Dr S. M. Langan, Centre of Evidence-based Dermatology, University of Nottingham, Nottingham, NG7 2UH, UK.
E-mail: sinead.langan@nottingham.ac.uk


Background.  Many interventions have been described for inherited epidermolysis bullosa (EB), but it is unclear which are beneficial.

Aims.  A systematic review of randomized controlled trials (RCTs) was performed to inform practice and highlight research gaps.

Methods.  The Cochrane Central Register of Controlled Trials, MEDLINE, EMBASE and the Cochrane Skin Group specialist library, from inception until 1 April 2007, were searched. Primary outcomes were healing of lesions or prevention of new lesions. Trials were assessed for quality of reporting and data were extracted.

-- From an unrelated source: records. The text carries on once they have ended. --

(* ===== verification/Net.v ===== *)
(** Addresses the validator may contact (url/destination.py), and how a host
    name resolves to them (url/dns.py).

    The first part is the standard library's [ipaddress], as the code uses it
    (Python 3.14, the version the image pins): parsing of both families and the
    registry tables behind [is_private], [is_reserved] and the like. *)

From S2P Require Export Regex Errors.

Local Open Scope string_scope.
Local Open Scope list_scope.
Local Open Scope Z_scope.

(** Text in this package is a list of characters. *)
Abbreviation text := (list ascii) (only parsing).

(** ** Addresses *)

(** [IPv4Address] and [IPv6Address]: the integer and the zone. *)
Inductive address :=
| V4 (ip : Z)
| V6 (ip : Z) (scope_id : option text).

#[global] Instance address_eq_dec : EqDecision address.
Proof. solve_decision. Defined.

Definition has (c : ascii) (l : text) : bool := char_in c l.

Definition dots (a b c d : Z) : Z := ((a * 256 + b) * 256 + c) * 256 + d.

(** [_parse_octet]: one to three digits, at most 255, no leading zero. *)
Definition parse_octet (l : text) : option Z :=
  let n := read_digits (digit_value <$> l) in
  match l with
  | [] => None
  | c :: rest =>
      if negb (forallb is_digit l) || (3 <? length l)%nat ||
         (Ascii.eqb c "0"%char && negb (Nat.eqb (length rest) 0)) || (255 <? n)
      then None else Some n
  end.

Definition parse_v4 (l : text) : option Z :=
  match mapM parse_octet (split_on "."%char l) with
  | Some [a; b; c; d] => Some (dots a b c d)
  | _ => None
  end.

Definition base16 (acc : Z) (l : text) : Z :=
  fold_left (fun acc c => acc * 16 + default 0 (hex_digit c)) l acc.

Definition parse_hextet (l : text) : option Z :=
  if forallb is_hex l && (length l <=? 4)%nat && negb (Nat.eqb (length l) 0)
  then Some (base16 0 l) else None.

Definition join_hextets (acc : Z) (parts : list text) : option Z :=
  (fun hs => fold_left (fun acc h => acc * 65536 + h) hs acc) <$> mapM parse_hextet parts.

(** The empty parts that are not at an end: where [::] is. *)
Definition gaps (parts : list text) : list nat :=
  filter (fun i => parts !! i = Some []) (seq 1 (length parts - 2)).

(** A dotted suffix stands for two hextets. *)
Definition expand_suffix (parts : list text) : option (list text) :=
  match reverse parts with
  | suffix :: front =>
      if has "."%char suffix then
        n ← parse_v4 suffix;
        Some (reverse front ++ [hex_fixed 4 (n / 65536); hex_fixed 4 (n mod 65536)])
      else Some parts
  | [] => Some parts
  end.

Definition parse_v6_int (l : text) : option Z :=
  let parts := split_on ":"%char l in
  if (length parts <? 3)%nat then None else
  parts ← expand_suffix parts;
  let n := length parts in
  let first_empty := is_nil (default [] (head parts)) in
  let last_empty := is_nil (default [] (last parts)) in
  if (9 <? n)%nat then None else
  match gaps parts with
  | [] =>
      if negb (Nat.eqb n 8) || first_empty || last_empty then None
      else join_hextets 0 parts
  | [k] =>
      let hi := if first_empty then (k - 1)%nat else k in
      let lo := if last_empty then (n - k - 2)%nat else (n - k - 1)%nat in
      if (first_empty && negb (Nat.eqb hi 0)) || (last_empty && negb (Nat.eqb lo 0)) ||
         (8 <=? hi + lo)%nat
      then None
      else
        upper ← join_hextets 0 (take hi parts);
        join_hextets (upper * 65536 ^ Z.of_nat (8 - (hi + lo))) (drop (n - lo) parts)
  | _ => None
  end.

Definition parse_v6 (l : text) : option address :=
  let '(addr, zone) := split_once "%"%char l in
  match zone with
  | Some z => if is_nil z || has "%"%char z then None else (fun n => V6 n zone) <$> parse_v6_int addr
  | None => (fun n => V6 n None) <$> parse_v6_int addr
  end.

Results.  Five randomized double-blind placebo-controlled crossover studies were identified (n = 102). Two studies assessed oral tetracyclines in EB simplex (EBS). In one study (n = 12), 4/6 patients improved and 2/6 deteriorated on a dose of 1500 mg of tetracycline daily; only two patients completed the study. In the second study (n = 21), 6/18 and 7/18 improved on oxytetracycline 1 g and placebo, respectively. Two RCTs assessed topical interventions for EBS: aluminium chloride hexahydrate solution 20% (n = 23) and bufexamac cream 5% (n = 8). Neither showed a benefit over placebo. One RCT of 36 patients with recessive dystrophic EB compared phenytoin with placebo and failed to show any difference in mean lesion counts (difference = 0, 95% CI −11 to 4).

Conclusions.  There is no reliable trial evidence for interventions in inherited EB. In future, it may be that gene treatment becomes the best treatment approach for these diseases.